Der Verordnungsentwurf enthält zum einen Regelungen zu Sanierungs- und Abwicklungsmaßnahmen, die das Glattstellen offener Positionen und den Ausgleich ungedeckter Verluste ermöglichen, die sonst beim Ausfall von Clearing-Mitgliedern entstehen können (Default Losses). Zum anderen werden Regelungen vorgeschlagen, mit denen über Sanierungs- und Abwicklungsmaßnahmen auch Verluste ausgeglichen werden, die durch den operativen Betrieb einer zentralen Gegenpartei entstehen können (Non-Default Losses).

Überprüfung von EMIR

Daneben veröffentlichte die EU-Kommission einen Bericht zur EMIR, in dem sie Stellungnahmen von Marktteilnehmern zur Implementierung der Verordnung bewertet. Zugleich stellte die Kommission Maßnahmen in Aussicht, um bestehende Anforderungen insbesondere für sogenannte nichtfinanzielle Gegenparteien (also andere Unternehmen als Banken, Versicherungen oder Fondsgesellschaften) zu vereinfachen und effizienter zu gestalten und unverhältnismäßig hohe Kosten und Belastungen zu verringern.

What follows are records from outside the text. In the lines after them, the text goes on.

(* ===== verification/RelayDemo.v ===== *)
(** * A small history

    Concrete inputs for the relay: an environment in which nothing fails, two users,
    and the databases after Alice created a room and after she added Bob to it. The
    digest of these examples is the last 32 bytes of the input. *)
From S2P Require Import Prelude Bytes Text Postcard PostcardRef Protocol Wire Identifiers.
From S2P Require Import Transcripts Framing RelayStorage RelayLimits RelayDelivery RelaySpec.
From S2P Require Import Enrollment RelayInvariant RelayRun.

#[global] Instance demo_sha256 : Sha256 := λ l,
  default (vreplicate 32 x00) (to_array 32 (be_bytes 32 (from_be_bytes l))).

Definition demo_env : Env :=
  MkEnv 1000000 false (λ _, false) (Some (vreplicate 16 x22)) (Some (vreplicate 32 x77))
    4096 32 (Err NotFound) false (Ok (1000000, 4096)).

Definition demo_metrics : Metrics := MkMetrics 0 0.
Definition demo_limits : StorageLimits := default_storage_limits.

Definition alice : UserId := MkUserId (vreplicate 16 xa1).
Definition bob : UserId := MkUserId (vreplicate 16 xb0).
Definition mallory : UserId := MkUserId (vreplicate 16 x66).
Definition cave : RoomId := MkRoomId (vreplicate 16 x22).
Definition attempt (b : byte) : MessageId := MkMessageId (vreplicate 16 b).

Definition demo_deliver (user : UserId) (id : MessageId) (request : Request.t) (db : RelayDb)
    : result StorageError Response.t * RelayDb * Metrics :=
  deliver demo_limits user id request demo_env db demo_metrics.

Definition create_cave : Request.t := Request.CreateRoom (lit "Cave").
Definition db_created : RelayDb := (demo_deliver alice (attempt x01) create_cave empty_db).1.2.

(** Alice's commit that adds Bob, with his Welcome. *)
Definition add_bob : Append.t :=
  Append.Mk cave 0 1 MlsContentType.Commit [x0a; x0b]
    (Some (WelcomeAttachment.Mk bob [x0c] (MkSignature (vreplicate 64 x05)))).
Definition db_added : RelayDb :=
  (demo_deliver alice (attempt x02) (Request.AppendRoomOperation add_bob) db_created).1.2.

(** Bob's message after it. *)
Definition bob_says : Append.t :=
  Append.Mk cave 1 2 MlsContentType.Application [x68; x69] None.

Lemma demo_healthy : healthy demo_env.
Proof. by constructor. Qed.

Lemma demo_step user id request db :
  valid c_request request →
  relay_step demo_limits db (demo_deliver user id request db).1.2.
Proof.
  intros Hv. destruct (demo_deliver user id request db) as [[r db'] m'] eqn:E.
  by eapply deliver_step.
Qed.

Lemma create_cave_valid : valid c_request create_cave.
Proof. by vm_compute. Qed.

Lemma add_bob_valid : valid c_append add_bob.
Proof.
  repeat split; try done; try (by vm_compute); repeat constructor.
Qed.

Lemma bob_says_valid : valid c_append bob_says.
Proof. repeat split; try done; try (by vm_compute); repeat constructor. Qed.

Lemma db_created_reachable : reachable demo_limits db_created.
Proof. apply rtc_once, demo_step, create_cave_valid. Qed.

Lemma db_added_reachable : reachable demo_limits db_added.
Proof.
  eapply rtc_r; [exact db_created_reachable|]. apply demo_step. exact add_bob_valid.
Qed.

Lemma db_created_room : (cave, alice) ∈ room_subscribers db_created.
Proof. apply (bool_decide_unpack _). vm_compute. exact I. Qed.

Lemma db_added_room : (cave, bob) ∈ room_subscribers db_added ∧ head_of cave db_added = 1.
Proof. split; [apply (bool_decide_unpack _); vm_compute; exact I|by vm_compute]. Qed.

Lemma demo_spacious request :
  len (put c_request request) ≤ 1000 → spacious demo_env demo_limits request.
Proof.
  intros Hl. pose proof (len_nonneg (put c_request request)) as Hp.
  assert (0 ≤ charge (put c_request request) ≤ 20000) as Hc.
  { unfold charge, saturating_add, saturating_mul, u64_max. lia. }
  assert (saturating_mul (page_size demo_env) (page_count demo_env) = 131072) as Hlog by done.
  constructor.
  - rewrite Hlog. change (global demo_limits) with 1073741824.
    unfold saturating_add, u64_max. lia.
  - exists 0. split; [by right|]. rewrite Hlog. change (global demo_limits) with 1073741824.
    change (reserve demo_limits) with 67108864. unfold saturating_add, u64_max. lia.
  - done.
  - exists 1000000, 4096. split; [done|]. change (reserve demo_limits) with 67108864.
    unfold saturating_add, u64_max. lia.
Qed.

Der Bericht geht auf verschiedene Felder der EMIR-Regulierung ein. So wird zum Beispiel die Frage aufgeworfen, ob die Schwellenwerte, ab denen für nichtfinanzielle Gegenparteien höhere gesetzliche Anforderungen gelten, angemessen sind. Weiter geht es darum, ob es bei den Meldungen solcher Derivategeschäfte an Transaktionsregister in jedem Fall notwendig ist, dass beide beteiligten Parteien jeweils einen Datensatz melden. Aufgrund verschiedener Faktoren ist es gerade für kleinere Unternehmen, die der Clearingpflicht unterliegen, schwierig, einen Zugang zu einer zentralen Gegenpartei tatsächlich zu erhalten, um dieser gesetzlichen Pflicht auch nachkommen zu können. Dies kann beispielsweise daran liegen, dass diese Unternehmen aufgrund ihrer geringen Größe darauf angewiesen sind, ein sogenanntes Clearing Member einzuschalten. Diese sind Banken und unterliegen der Capital Requirements Regulation(CRR)2. Danach sind für solche Dienstleistungen relativ hohe Kapitalunterlegungspflichten vorgesehen, so dass sich diese Dienstleistung gerade bei nur kleinen Kunden nicht rechnet. Im Bereich der Aufsicht über Zentrale Kontrahenten erwägt die Kommission zusätzliche Transparenzanforderungen, um prozyklische Effekte bei der Stellung von Sicherheiten an einen Zentralen Kontrahenten zu vermeiden und damit zu verhindern, dass das Clearing über Zentrale Kontrahenten in Krisensituationen zu einem zusätzlichen Druck auf die Banken beiträgt.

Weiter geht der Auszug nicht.